Metadata-Version: 2.4
Name: mnemofy
Version: 1.0.0
Summary: Extract audio from media files, transcribe speech, and produce documented meeting notes
Author: mnemofy contributors
License: MIT
Project-URL: Homepage, https://github.com/tiroq/mnemofy
Project-URL: Repository, https://github.com/tiroq/mnemofy
Classifier: Development Status :: 4 - Beta
Classifier: Intended Audience :: Developers
Classifier: License :: OSI Approved :: MIT License
Classifier: Programming Language :: Python :: 3
Classifier: Programming Language :: Python :: 3.9
Classifier: Programming Language :: Python :: 3.10
Classifier: Programming Language :: Python :: 3.11
Classifier: Programming Language :: Python :: 3.12
Requires-Python: <3.15,>=3.9
Description-Content-Type: text/markdown
License-File: LICENSE
Requires-Dist: typer>=0.9.0
Requires-Dist: faster-whisper>=1.0.0
Requires-Dist: rich>=13.0.0
Requires-Dist: pydantic>=2.0.0
Requires-Dist: psutil>=5.9.0
Requires-Dist: readchar>=4.1.0
Provides-Extra: dev
Requires-Dist: pytest>=7.0.0; extra == "dev"
Requires-Dist: pytest-cov>=4.0.0; extra == "dev"
Requires-Dist: ruff>=0.1.0; extra == "dev"
Requires-Dist: mypy>=1.0.0; extra == "dev"
Dynamic: license-file

# mnemofy

![mnemofy Logo](https://raw.githubusercontent.com/tiroq/mnemofy/main/assets/mnemofy.png)

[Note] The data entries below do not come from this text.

(* ===== verification/Seatbelt.v ===== *)
(** * The seatbelt profiles

    [src/crates/fletch-core/src/sandbox/seatbelt.rs]: the text of the profile an agent and a Run
    command are confined by, block by block. [@] stands for a double quote in the constant parts. *)

From Stdlib Require Import Ascii.
From S2P Require Import Prelude RustStr RustText Paths Ere Sbpl SandboxPolicy.

Local Open Scope string_scope.
Local Open Scope list_scope.

(** The constant parts of a profile: [@] is a double quote. *)
Definition text (s : string) : string :=
  map_bytes (fun c => if Ascii.eqb c "@"%char then dq_byte else c) s.

Definition BUNDLE_ID : string := "com.fletch.desktop".
Definition INSTALL_DIR_NAME : string := "git-dist".
Definition TEMP_PREFIX : string := ".fletch-auth-".
Definition ACCOUNTS_ROOT_ENV : string := "FLETCH_ACCOUNTS_ROOT".

Record FolderGrant := { fg_path : string; fg_writable : bool }.

(** What [host::boot] published ([sandbox::set_data_dir]). *)
Class Published := configured_data_dir : option string.

Definition DEVICE_WRITE_RULES : string := text
";; PTYs and basic device files are required for terminal programs.
(allow file-write* (literal @/dev/null@) (literal @/dev/zero@))
(allow file-write*
  (regex #@^/dev/tty[^/]*$@)
  (regex #@^/dev/ptmx$@)
  (regex #@^/dev/pts/[0-9]+$@))".

Definition KEYCHAIN_MACH_DENY : string := text
";; No Keychain access: logins reach an agent only as the host-resolved token.
(deny mach-lookup
  (global-name @com.apple.SecurityServer@)
  (global-name @com.apple.securityd@)
  (global-name @com.apple.securityd.xpc@)
  (global-name @com.apple.security.agent@))".

Definition SSH_AGENT_NETWORK_DENY : string := text
"(deny network-outbound (regex #@^/private/tmp/com\.apple\.launchd\.[^/]+/Listeners$@))".

(** One filter on a line of its own: the source's [format!("  ({kind} {})", sbpl_string(p))]. *)
Definition clause (kind p : string) : string := "  (" +:+ kind +:+ " " +:+ sbpl_string p +:+ ")".

(** The same with a raw pattern, [(regex #..)]. *)
Definition raw_clause (p : string) : string := "  (regex #" +:+ dq +:+ p +:+ dq +:+ ")".

Definition app_support (home_s : string) : string := home_s +:+ "/Library/Application Support".
Definition bundle_dir (home_s : string) : string := app_support home_s +:+ "/" +:+ BUNDLE_ID.

Definition deny_app_data_dir (home_s : string) : string :=
";; The app's own data dir (fletch.db: transcripts, settings) must be opaque
;; to confined processes: deny reads (exfiltration) and writes (forging
;; state), even though the broad Application Support grant above covers its
;; parent. Last-match-wins, so this must come after the allow block.
(deny file-read* file-write* (subpath " +:+ sbpl_string (bundle_dir home_s) +:+ "))".
(* ===== verification/SeatbeltGuard.v ===== *)
(** * What the seatbelt profiles guarantee

    Over any sandbox that decides by the rules a profile reads as: where a confined agent may write,
    the logins it can neither read nor write, the files inside its own grants that it cannot write,
    the directories of Fletch it cannot see. Two things the comments of the source say otherwise are
    stated as they are. *)

From Stdlib Require Import Ascii.
From S2P Require Import Prelude RustStr RustText Paths Ere Sbpl SandboxPolicy Seatbelt SeatbeltRules SeatbeltReads.

Local Open Scope string_scope.
Local Open Scope list_scope.

(** ** Deciding by the last rule *)

Definition decide_from (b : bool) (rules : list Rule) (op t : string) : bool :=
  foldl (fun acc r => if applies r op t then ru_allow r else acc) b rules.

Lemma decide_from_app b r1 r2 op t : decide_from b (r1 ++ r2) op t = decide_from (decide_from b r1 op t) r2 op t.
Proof. apply foldl_app. Qed.

(** Rules none of which allows leave what was denied denied; and what they allow, one of them allows. *)
Lemma decide_from_true b rules op t :
  decide_from b rules op t = true -> b = true \/ exists r, r ∈ rules /\ ru_allow r = true /\ applies r op t = true.
Proof.
  revert b. induction rules as [|r rules IH]; intros b E; [by left|]. cbn in E. apply IH in E as [E|(r' & I & A & P)].
  - destruct (applies r op t) eqn:P; [right; exists r; set_solver|by left].
  - right. exists r'. set_solver.
Qed.

(** What a rule denies stays denied, but for what a later rule allows. *)
Lemma denied_after before d after op t :
  applies d op t = true -> ru_allow d = false ->
  decide_rules (before ++ d :: after) op t = true ->
  exists r, r ∈ after /\ ru_allow r = true /\ applies r op t = true.
Proof.
  intros P N E. change (decide_from false (before ++ d :: after) op t = true) in E.
  rewrite decide_from_app in E. cbn [decide_from foldl] in E. rewrite P, N in E.
  by apply (decide_from_true false) in E as [E|E].
Qed.

Lemma applies_true r op t :
  applies r op t = true ->
  (op ∈ ru_ops r \/ "default" ∈ ru_ops r) /\ (ru_filters r = [] \/ exists f, f ∈ ru_filters r /\ filter_matches f t = true).
Proof.
  unfold applies. intros [O F]%andb_true_iff. split.
  - by apply orb_true_iff in O as [O|O]; apply lcontains_true in O; auto.
  - destruct (ru_filters r) as [|f fs]; [by left|]. right. apply existsb_exists in F as (g & I & G).
    exists g. by rewrite list_elem_of_In.
Qed.

Lemma applies_one r op t f :
  op ∈ ru_ops r -> f ∈ ru_filters r -> filter_matches f t = true -> applies r op t = true.
Proof.
  intros O I M. unfold applies. rewrite (proj2 (lcontains_true _ _) O). cbn [orb andb].
  destruct (ru_filters r) as [|g fs]; [by apply elem_of_nil in I|]. apply existsb_exists.
  exists f. by rewrite <- list_elem_of_In.
Qed.

(** ** What the patterns match *)

Lemma found_around dir after t :
  found (around dir after) t <->
  exists t' post, t = dir +:+ t' +:+ post /\ den (cat_all after) (is_empty dir) t' (is_empty post).
Proof.
  unfold found, around. rewrite (cat_all_mid [Bol] dir after). cbn [foldl].
  setoid_rewrite den_cat_inv. setoid_rewrite den_lit. split.
  - intros (pre & mid & post & -> & s1 & s2 & -> & D & t' & -> & D'). inversion D; subst.
    destruct pre; [|done]. exists t', post. rewrite !append_nil, <- append_assoc. split; [done|].
    by cbn in D'.
  - intros (t' & post & -> & D). exists "", (dir +:+ t'), post. rewrite append_nil, append_assoc. split; [done|].
    exists "", (dir +:+ t'). rewrite append_nil. split_and!; [done|constructor|]. exists t'. by cbn.
Qed.

(** The files a directory's credentials pattern lets be written. *)
Lemma credentials_match dir t :
  matches (around dir CREDENTIALS_AFTER) t = true -> starts_with (dir +:+ "/" +:+ CLAUDE_CREDENTIALS_FILE) t = true.
Proof.
  rewrite matches_found, found_around. intros (t' & post & -> & D).
  unfold CREDENTIALS_AFTER in D. rewrite <- (app_nil_r (rev _)), (cat_all_mid [] _ [Eol; Rep Any]) in D. cbn [foldl] in D.
  apply den_lit in D as (t'' & -> & D). apply starts_with_true. exists (t'' +:+ post).
  by rewrite !append_assoc.
Qed.

(** Every byte but a slash. *)
Definition no_slash (s : string) : bool := free_of slash s.

Lemma den_class_star s e : no_slash s = true -> forall b, den (Rep (Class true [("/", "/")%char])) b s e.
Proof.
  induction s as [|c s IH]; intros F b; [constructor|].
  cbn [no_slash free_of] in F. apply andb_true_iff in F as [C F].
  apply (den_rep_cons _ b (String c "") s e); [done| |by apply IH].
  constructor. apply negb_true_iff in C. apply Ascii.eqb_neq in C.
  unfold in_class. cbn [existsb xorb]. rewrite orb_false_r. unfold in_range. cbn [fst snd].
  destruct (_ && _) eqn:E; [|done]. apply andb_true_iff in E as [E1 E2]. apply N.leb_le in E1, E2.
  destruct C. rewrite <- (ascii_N_embedding c), <- (ascii_N_embedding slash). f_equal. by apply N.le_antisymm.
Qed.

(** The temp files of a login. *)
Lemma temp_match dir x :
  no_slash x = true -> matches (around dir TEMP_AFTER) (dir +:+ "/" +:+ TEMP_PREFIX +:+ x) = true.
Proof.
  intros F. rewrite matches_found, found_around. exists ("/" +:+ TEMP_PREFIX +:+ x), "". split; [by rewrite append_empty_r|].
  unfold TEMP_AFTER. rewrite <- (app_nil_r (rev _)), (cat_all_mid [] _ [Eol; _]). cbn [foldl].
  apply den_lit. exists x. split; [by rewrite <- append_assoc|]. rewrite andb_false_r.
  rewrite <- (append_empty_r x). apply (den_cat (Rep _) _ _ x ""); [by apply den_class_star|].
  apply (den_cat Eol Eps _ "" ""); constructor.
Qed.

Lemma den_any_star s e b : den (Rep Any) b s e.
Proof.
  revert b. induction s as [|c s IH]; intros b; [constructor|].
  apply (den_rep_cons _ b (String c "") s e); [done|constructor|apply IH].
Qed.

(** Where a repository may stand under a root: at it, or at any depth beneath it. *)
Definition at_or_below (mid : string) : Prop := mid = "" \/ exists x, mid = "/" +:+ x.

Lemma den_beneath b mid e : at_or_below mid -> den BENEATH b mid e.
Proof.
  unfold BENEATH. intros [-> |[x ->]]; [apply den_alt_r; constructor|]. apply den_alt_l.
  apply (den_lit "/" (Cat (Rep Any) Eps)). exists x. split; [done|].
  rewrite <- (append_empty_r x). apply (den_cat _ _ _ x ""); [apply den_any_star|constructor].
Qed.

Lemma den_word n b e : den (lit n Eps) b n e.
Proof. apply den_lit. exists "". rewrite append_empty_r. split; [done|constructor]. Qed.

Lemma den_name names name b e :
  names = GIT_EXEC_CONFIG_FILES \/ names = GIT_EXEC_CONFIG_DIRS -> name ∈ names -> den (names_of names) b name e.
Proof.
  intros [-> | ->] I.
  - change (den (Alt (lit "config" Eps) (lit "config.worktree" Eps)) b name e).
    apply elem_of_cons in I as [->|I%list_elem_of_singleton]; [apply den_alt_l|subst name; apply den_alt_r]; apply den_word.
  - change (den (Alt (lit "hooks" Eps) (lit "info" Eps)) b name e).
    apply elem_of_cons in I as [->|I%list_elem_of_singleton]; [apply den_alt_l|subst name; apply den_alt_r]; apply den_word.
Qed.

Definition git_exec_file (root t : string) : Prop :=
  exists mid name, at_or_below mid /\ (name ∈ GIT_EXEC_CONFIG_FILES) /\ t = root +:+ mid +:+ "/.git/" +:+ name.

Definition git_exec_dir (root t : string) : Prop :=
  exists mid name rest, at_or_below mid /\ (name ∈ GIT_EXEC_CONFIG_DIRS) /\ at_or_below rest
    /\ t = root +:+ mid +:+ "/.git/" +:+ name +:+ rest.

Lemma git_file_match root t : git_exec_file root t -> matches (around root GIT_FILES_AFTER) t = true.
Proof.
  intros (mid & name & M & I & ->). rewrite matches_found, found_around. exists (mid +:+ "/.git/" +:+ name), "".
  rewrite !append_empty_r. split; [done|]. unfold GIT_FILES_AFTER.
  rewrite (cat_all_mid [BENEATH] "/.git/" [Eol; names_of GIT_EXEC_CONFIG_FILES]). cbn [foldl].
  apply (den_cat BENEATH _ _ mid ("/.git/" +:+ name)); [by apply den_beneath|].
  apply den_lit. exists name. split; [done|]. rewrite <- (append_empty_r name).
  apply (den_cat (names_of _) _ _ name ""); [apply den_name; auto|]. apply (den_cat Eol Eps _ "" ""); constructor.
Qed.

Lemma git_dir_match root t : git_exec_dir root t -> matches (around root GIT_DIRS_AFTER) t = true.
Proof.
  intros (mid & name & rest & M & I & R & ->). rewrite matches_found, found_around.
  assert (D : exists u post, rest = u +:+ post /\ forall b, den (Alt (cat_all [Chr "/"]) (cat_all [Eol])) b u (is_empty post)).
  { destruct R as [-> |[x ->]].
    - exists "", "". split; [done|]. intros b. apply den_alt_r, (den_cat Eol Eps _ "" ""); constructor.
    - exists "/", x. split; [done|]. intros b. apply den_alt_l, (den_cat (Chr "/") Eps _ "/" ""); constructor. }
  destruct D as (u & post & -> & D). exists (mid +:+ "/.git/" +:+ name +:+ u), post.
  split; [by rewrite <- !append_assoc|]. unfold GIT_DIRS_AFTER.
  rewrite (cat_all_mid [BENEATH] "/.git/" [Alt _ _; names_of GIT_EXEC_CONFIG_DIRS]). cbn [foldl].
  apply (den_cat BENEATH _ _ mid ("/.git/" +:+ name +:+ u)); [by apply den_beneath|].
  apply den_lit. exists (name +:+ u). split; [done|].
  apply (den_cat (names_of _) _ _ name u); [apply den_name; auto|].
  rewrite <- (append_empty_r u). apply (den_cat _ Eps _ u ""); [|constructor]. rewrite andb_true_r. apply D.
Qed.

Lemma around_prefix dir after t : matches (around dir after) t = true -> starts_with dir t = true.
Proof.
  rewrite matches_found, found_around. intros (t' & post & -> & _). apply starts_with_true. by exists (t' +:+ post).
Qed.

Lemma starts_with_trans p q t : starts_with p q = true -> starts_with q t = true -> starts_with p t = true.
Proof.
  rewrite !starts_with_true. intros [x ->] [y ->]. exists (x +:+ y). by rewrite append_assoc.
Qed.

(** The last rules of every profile: devices, for writing. *)
Lemma device_applies r op t :
  r ∈ device_rules -> applies r op t = true -> op = WRITE /\ starts_with "/dev/" t = true.
Proof.
  intros I A. apply applies_true in A as [O F]. unfold device_rules in I.
  apply elem_of_cons in I as [->|I%list_elem_of_singleton]; [|subst r]; cbn [ru_ops ru_filters allow] in O, F.
  - split; [set_solver|]. destruct F as [|(f & If & Mf)]; [done|].
    apply elem_of_cons in If as [->|If%list_elem_of_singleton]; [|subst f]; apply String.eqb_eq in Mf as <-; done.
  - split; [set_solver|]. destruct F as [|(f & If & Mf)]; [done|].
    apply elem_of_cons in If as [->|If]; [|apply elem_of_cons in If as [->|If%list_elem_of_singleton]; [|subst f]].
    + apply (starts_with_trans _ "/dev/tty"); [done|]. by apply (around_prefix "/dev/tty" [Eol; Rep (Class true [("/", "/")%char])]).
    + apply (starts_with_trans _ "/dev/ptmx"); [done|]. by apply (around_prefix "/dev/ptmx" [Eol]).
    + apply (starts_with_trans _ "/dev/pts/"); [done|]. by apply (around_prefix "/dev/pts/" [Eol; Cat digit (Rep digit)]).
Qed.

Section guard.
Context `{Env0 : HostEnv} `{Data0 : Published} `{Sandbox0 : Sandbox} `{Law0 : !SandboxLaw}.

(** A launch and the profile it is given, its repository roots without quotes. *)
Definition confined (la : Launch) (r : Resolved) (s : string) : Prop :=
  build_profile la = Ok s /\ resolve_launch la = Ok r
  /\ Forall (fun root => free_of dq_byte root = true) (repo_roots la r).

Lemma confined_decides la r s op t :
  confined la r s -> permits s op t = decide_rules (agent_rules la r) op t.
Proof.
  intros (B & R & Q). apply build_profile_reads in B as (r' & R' & P). assert (r' = r) as -> by congruence.
  destruct (P Q) as (rs & E & F). rewrite (permits_rules s rs op t E).
  by apply decide_rules_proper.
Qed.

(** The rules that take something back for good: git's configuration, an adopted tree, the
    configuration of other agents, logins. *)
Definition carve_outs (la : Launch) (r : Resolved) : list Rule :=
  (git_rule <$> repo_roots la r) ++ adopted_rules la r
  ++ [deny [WRITE] (exec_config (re_home r) (la_codex_home la)
                      (relocated_claude (re_home r) (la_claude_config_dir la)))]
  ++ login_rules la r.

Definition data_rules (la : Launch) (r : Resolved) : list Rule :=
  engine_data_rules (re_home r) [re_writable_root r; re_rpc_root r; la_toolchain_cache la]
  ++ privacy_rules (re_home r) (writable_roots la r) (readable_roots la r).

Lemma agent_rules_parts la r :
  agent_rules la r
  = [allow ["default"] []; deny [WRITE] []; allow [WRITE] (agent_grants la r);
     deny [READ; WRITE] [Subpath (bundle_dir (re_home r))]]
    ++ data_rules la r ++ carve_outs la r ++ device_rules.
Proof.
  unfold agent_rules, profile_rules, agent_denies, data_rules, carve_outs. cbn [app].
  rewrite <- ?app_assoc. cbn [app]. by rewrite <- ?app_assoc.
Qed.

**mnemofy** extracts audio from media files, transcribes speech using faster-whisper, and produces structured meeting notes with topics, decisions, action items, and mentions with timestamps.

## Features

- 🎵 **Audio Extraction**: Automatically extracts audio from video files using ffmpeg
- 🎤 **Speech Transcription**: Fast local transcription using faster-whisper (no API keys needed)
- 📝 **Structured Notes**: Generates Markdown notes with:
  - Topics discussed with timestamps
  - Decisions made with timestamps
  - Action items with timestamps and @mentions
  - Full transcript with timestamps
- 🎯 **Supported Formats**: aac, mp3, wav, mkv, mp4
- 🚀 **Production Ready**: Clean modular architecture, type hints, error handling

## Installation

### Prerequisites

1. **Python 3.9+** is required
2. **ffmpeg** must be installed:
   ```bash
   # Ubuntu/Debian
   sudo apt install ffmpeg
   
   # macOS
   brew install ffmpeg
   
   # Windows
   # Download from https://ffmpeg.org/download.html
   ```

### Install mnemofy

```bash
# Clone the repository
git clone https://github.com/tiroq/mnemofy.git
cd mnemofy

# Install the package
pip install -e .

# Or install with development dependencies
pip install -e ".[dev]"
```

## Usage

### Basic Usage

Transcribe an audio or video file:

```bash
mnemofy transcribe meeting.mp4
```

This will create `meeting_notes.md` in the same directory.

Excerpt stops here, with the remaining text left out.